*EXERCISE DETAILS:* From the entries below, output the line with "match json payload with" and each following line up to and including the line with "tc_toolName := tc_toolName", exactly as written.

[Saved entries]
■ ■ ■ ■

Definition set_sessions (t : list Session) (s : SessionStore) : SessionStore :=
  {| sessions := t; messages := messages s; last_sequence := last_sequence s; runs := runs s; tool_calls := tool_calls s;
     financial_evidence := financial_evidence s; tool_results := tool_results s |}.
(** The messages after an INSERT, which used a number up. *)
Definition set_messages (t : list Message) (s : SessionStore) : SessionStore :=
  {| sessions := sessions s; messages := t; last_sequence := last_sequence s + 1; runs := runs s;
     tool_calls := tool_calls s; financial_evidence := financial_evidence s; tool_results := tool_results s |}.
Definition set_runs (t : list Run) (s : SessionStore) : SessionStore :=
  {| sessions := sessions s; messages := messages s; last_sequence := last_sequence s; runs := t; tool_calls := tool_calls s;
     financial_evidence := financial_evidence s; tool_results := tool_results s |}.
Definition set_calls (t : list ToolCall) (s : SessionStore) : SessionStore :=
  {| sessions := sessions s; messages := messages s; last_sequence := last_sequence s; runs := runs s; tool_calls := t;
     financial_evidence := financial_evidence s; tool_results := tool_results s |}.
Definition set_evidence (t : list FinancialEvidence) (s : SessionStore) : SessionStore :=
  {| sessions := sessions s; messages := messages s; last_sequence := last_sequence s; runs := runs s; tool_calls := tool_calls s;
     financial_evidence := t; tool_results := tool_results s |}.
Definition set_results (t : list ToolResult) (s : SessionStore) : SessionStore :=
  {| sessions := sessions s; messages := messages s; last_sequence := last_sequence s; runs := runs s; tool_calls := tool_calls s;
     financial_evidence := financial_evidence s; tool_results := t |}.

Definition answer (A : Type) : Type := (result A * SessionStore)%type.

(** *** Sessions and messages *)

Definition getSession (id : string) (s : SessionStore) : option Session := get ss_id id (sessions s).

(** The foreign key (session_id, id) of messages. *)
Definition message_of (session id : string) (s : SessionStore) : bool :=
  existsb (fun m => streq (mg_sessionId m) session && streq (mg_id m) id) (messages s).

(** The INSERT of `createSession`. *)
Definition insert_session (x : Session) (s : SessionStore) : answer unit :=
  match ss_parentSessionId x, ss_parentMessageId x with
  | Some _, None | None, Some _ => (inl "CHECK constraint failed", s)
  | parent, message =>
      if has ss_id (ss_id x) (sessions s) then (inr tt, s)
      else
        match parent, message with
        | Some p, Some m =>
            if message_of p m s then (inr tt, set_sessions (sessions s ++ [x]) s)
            else (inl "FOREIGN KEY constraint failed", s)
        | _, _ => (inr tt, set_sessions (sessions s ++ [x]) s)
        end
  end.

Record SessionInput : Type := {
  si_id : string; si_title : option string; si_parentSessionId : option string;
  si_parentMessageId : option string; si_createdAt : option Z
}.

Definition session_row (i : SessionInput) (now : Z) : Session :=
  {| ss_id := si_id i; ss_title := si_title i; ss_parentSessionId := si_parentSessionId i;
     ss_parentMessageId := si_parentMessageId i; ss_createdAt := default now (si_createdAt i) |}.

#[export] Instance Session_eq_dec : EqDecision Session.
Proof. solve_decision. Defined.

(** `createSession`, and `branchSession` *)
Definition createSession (i : SessionInput) (now : Z) (s : SessionStore) : answer Session :=
  let x := session_row i now in
  match insert_session x s with
  | (inl e, s') => (inl e, s')
  | (inr _, s') =>
      match getSession (ss_id x) s' with
      | Some y => if bool_decide (y = x) then (inr y, s') else (inl "Session id conflict", s')
      | None => (inl "Session id conflict", s')
      end
  end.

(** AUTOINCREMENT *)
Definition next_sequence (s : SessionStore) : Z := last_sequence s + 1.

Record MessageInput : Type := {
  mi_id : string; mi_sessionId : string; mi_role : MessageRole; mi_content : string; mi_createdAt : Z
}.

Definition message_row (i : MessageInput) (n : Z) : Message :=
  {| mg_id := mi_id i; mg_sessionId := mi_sessionId i; mg_role := mi_role i; mg_content := mi_content i;
     mg_createdAt := mi_createdAt i; mg_sequence := n |}.

Definition same_message (m : Message) (i : MessageInput) : bool :=
  streq (mg_sessionId m) (mi_sessionId i) && bool_decide (mg_role m = mi_role i) &&
  streq (mg_content m) (mi_content i) && (mg_createdAt m =? mi_createdAt i).

(** `appendMessage`; an INSERT that does nothing, on a conflict, leaves a gap in the
    numbers. *)
Definition appendMessage (i : MessageInput) (s : SessionStore) : answer Message :=
  let inserted :=
    if has mg_id (mi_id i) (messages s) then (inr tt, set_messages (messages s) s)
    else if has ss_id (mi_sessionId i) (sessions s)
         then (inr tt, set_messages (messages s ++ [message_row i (next_sequence s)]) s)
         else (inl "FOREIGN KEY constraint failed", s) in
  match inserted : answer unit with
  | (inl e, s') => (inl e, s')
  | (inr _, s') =>
      match get mg_id (mi_id i) (messages s') with
      | Some m => if same_message m i then (inr m, s') else (inl "Message id conflict", s')
      | None => (inl "Message id conflict", s')
      end
  end.

(** `getMessages(id)`: ORDER BY sequence is the order of insertion. *)
Definition own_messages (id : string) (s : SessionStore) : list Message :=
  select (fun m => streq (mg_sessionId m) id) (messages s).

(** The loop over the parents, the oldest first. *)
Fixpoint lineage (fuel : nat) (seen : list string) (line : list Session) (x : Session) (s : SessionStore) :
    result (list Session) :=
  match fuel with
  | O => inl "out of fuel"
  | S fuel' =>
      check includes seen (ss_id x) else "Session lineage cycle";
      match truthy (ss_parentSessionId x) ≫= fun p => getSession p s with
      | Some y => lineage fuel' (ss_id x :: seen) (x :: line) y s
      | None => inr (x :: line)
      end
  end.

(** `rows.slice(0, p + 1)` for the index of the branch point. *)
Fixpoint upto (cut : string) (rows : list Message) : option (list Message) :=
  match rows with
  | [] => None
  | m :: rows' => if streq (mg_id m) cut then Some [m] else (fun l => m :: l) <$> upto cut rows'
  end.

Fixpoint collect (line : list Session) (s : SessionStore) : result (list Message) :=
  match line with
  | [] => inr []
  | x :: rest =>
      let rows := own_messages (ss_id x) s in
      match head rest ≫= fun y => truthy (ss_parentMessageId y) with
      | Some cut =>
          match upto cut rows with
          | None => inl "Missing branch point"
          | Some l => let? out := collect rest s in inr (l ++ out)
          end
      | None => let? out := collect rest s in inr (rows ++ out)
      end
  end.

(** `getMessages` *)
Definition getMessages (id : string) (includeAncestors : bool) (s : SessionStore) : result (list Message) :=
  if negb includeAncestors then inr (own_messages id s)
  else
    match getSession id s with
    | None => inr []
    | Some x => let? line := lineage (S (length (sessions s))) [] [] x s in collect line s
    end.

(** *** Runs *)

Record RunInput : Type := { ri_id : string; ri_sessionId : string; ri_status : RunStatus; ri_startedAt : Z }.

Definition getRun (id : string) (s : SessionStore) : option Run := get rn_id id (runs s).

(** `createRun`: the row has no end, which the CHECK allows a running run only. *)
Definition createRun (i : RunInput) (s : SessionStore) : answer Run :=
  let inserted :=
    if negb (bool_decide (ri_status i = S_running)) then (inl "CHECK constraint failed", s)
    else if has rn_id (ri_id i) (runs s) then (inr tt, s)
    else if has ss_id (ri_sessionId i) (sessions s)
         then (inr tt, set_runs (runs s ++ [{| rn_id := ri_id i; rn_sessionId := ri_sessionId i;
                 rn_status := ri_status i; rn_startedAt := ri_startedAt i; rn_finishedAt := None |}]) s)
         else (inl "FOREIGN KEY constraint failed", s) in
  match inserted : answer unit with
  | (inl e, s') => (inl e, s')
  | (inr _, s') =>
      match getRun (ri_id i) s' with
      | Some r => if streq (rn_sessionId r) (ri_sessionId i) && bool_decide (rn_status r = ri_status i) &&
                     (rn_startedAt r =? ri_startedAt i)
                  then (inr r, s') else (inl "Run id conflict", s')
      | None => (inl "Run id conflict", s')
      end
  end.

Definition finished_run (st : RunStatus) (at_ : Z) (r : Run) : Run :=
  {| rn_id := rn_id r; rn_sessionId := rn_sessionId r; rn_status := st; rn_startedAt := rn_startedAt r;
     rn_finishedAt := Some at_ |}.

(** `finishRun`; the type excludes `running`. *)
Definition finishRun (id : string) (st : RunStatus) (at_ : Z) (s : SessionStore) : answer Run :=
  match getRun id s with
  | None => (inl "Unknown run", s)
  | Some old =>
      match rn_finishedAt old with
      | Some f =>
          if negb (bool_decide (rn_status old = st)) || negb (f =? at_) then (inl "Run completion conflict", s)
          else (inr old, s)
      | None =>
          let open r := streq (rn_id r) id && match rn_finishedAt r with None => true | Some _ => false end in
          let s' := set_runs (update_where open (finished_run st at_) (runs s)) s in
          match getRun id s' with Some r => (inr r, s') | None => (inl "TypeError", s') end
      end
  end.

Definition started_le (a b : Run) : Prop := rn_startedAt a <= rn_startedAt b.

#[export] Instance started_le_dec : RelDecision started_le.
Proof. intros a b. unfold started_le. apply _. Defined.

(** `listUnfinishedRuns` *)
Definition listUnfinishedRuns (s : SessionStore) : list Run :=
  merge_sort started_le (select (fun r => match rn_finishedAt r with None => true | Some _ => false end) (runs s)).

(** `getRecoveryState` *)
Definition getRecoveryState (id : string) (s : SessionStore) : result (Run * option Session * list Message) :=
  match getRun id s with
  | None => inl "Unknown run"
  | Some r => let? ms := getMessages (rn_sessionId r) true s in inr (r, getSession (rn_sessionId r) s, ms)
  end.

(** *** Evidence, tool calls and results *)

Section Records.
Context (sha256 : string -> string).

(** `canonical(v)`; the column then holds what that text parses to. *)
Definition json (v : value) : result (string * value) :=
  match canonicalSerialize v with Some t => inr (t, sorted v) | None => inl "Invalid JSON value" end.

(** `recordFinancialEvidence`: the hash is unique, too. *)
Definition recordFinancialEvidence (id : string) (payload : value) (createdAt : Z) (s : SessionStore) :
    answer FinancialEvidence :=
  match json payload with
  | inl e => (inl e, s)
  | inr (p, v) =>
      let x := {| fe_id := id; fe_payload := v; fe_sha256 := sha256 p; fe_createdAt := createdAt |} in
      let s' := if has fe_id id (financial_evidence s) || has fe_sha256 (sha256 p) (financial_evidence s) then s
                else set_evidence (financial_evidence s ++ [x]) s in
      match get fe_id id (financial_evidence s') with
      | Some r =>
          if negb (streq (print (fe_payload r)) p) || negb (fe_createdAt r =? createdAt)
          then (inl "Evidence id conflict", s') else (inr x, s')
      | None => (inl "Evidence id conflict", s')
      end
  end.

Definition getToolExchange (id : string) (s : SessionStore) : option (ToolCall * option ToolResult) :=
  (fun c => (c, get tr_toolCallId id (tool_results s))) <$> get tc_id id (tool_calls s).

(** `recordToolCall` *)
Definition recordToolCall (i : ToolCall) (s : SessionStore) : answer ToolCall :=
  match json (tc_arguments i) with
  | inl e => (inl e, s)
  | inr (a, v) =>
      let row := {| tc_id := tc_id i; tc_sessionId := tc_sessionId i; tc_messageId := tc_messageId i;
                    tc_toolName := tc_toolName i; tc_arguments := v; tc_createdAt := tc_createdAt i |} in
      let inserted :=
        if has tc_id (tc_id i) (tool_calls s) then (inr tt, s)
        else if message_of (tc_sessionId i) (tc_messageId i) s then (inr tt, set_calls (tool_calls s ++ [row]) s)
        else (inl "FOREIGN KEY constraint failed", s) in
      match inserted : answer unit with
      | (inl e, s') => (inl e, s')
      | (inr _, s') =>
          match get tc_id (tc_id i) (tool_calls s') with
          | Some c =>
              if streq (tc_sessionId c) (tc_sessionId i) && streq (tc_messageId c) (tc_messageId i) &&
                 streq (tc_toolName c) (tc_toolName i) && bool_decide (canonicalSerialize (tc_arguments c) = Some a) &&
                 (tc_createdAt c =? tc_createdAt i)
              then (inr c, s') else (inl "Tool call id conflict", s')
          | None => (inl "Tool call id conflict", s')
          end
      end
  end.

■ ■ ■ ■

*RESPONSE TO THE EXERCISE:*
  match json payload with
  | inl e => (inl e, s)
  | inr (p, v) =>
      let x := {| fe_id := id; fe_payload := v; fe_sha256 := sha256 p; fe_createdAt := createdAt |} in
      let s' := if has fe_id id (financial_evidence s) || has fe_sha256 (sha256 p) (financial_evidence s) then s
                else set_evidence (financial_evidence s ++ [x]) s in
      match get fe_id id (financial_evidence s') with
      | Some r =>
          if negb (streq (print (fe_payload r)) p) || negb (fe_createdAt r =? createdAt)
          then (inl "Evidence id conflict", s') else (inr x, s')
      | None => (inl "Evidence id conflict", s')
      end
  end.

Definition getToolExchange (id : string) (s : SessionStore) : option (ToolCall * option ToolResult) :=
  (fun c => (c, get tr_toolCallId id (tool_results s))) <$> get tc_id id (tool_calls s).

(** `recordToolCall` *)
Definition recordToolCall (i : ToolCall) (s : SessionStore) : answer ToolCall :=
  match json (tc_arguments i) with
  | inl e => (inl e, s)
  | inr (a, v) =>
      let row := {| tc_id := tc_id i; tc_sessionId := tc_sessionId i; tc_messageId := tc_messageId i;
                    tc_toolName := tc_toolName i; tc_arguments := v; tc_createdAt := tc_createdAt i |} in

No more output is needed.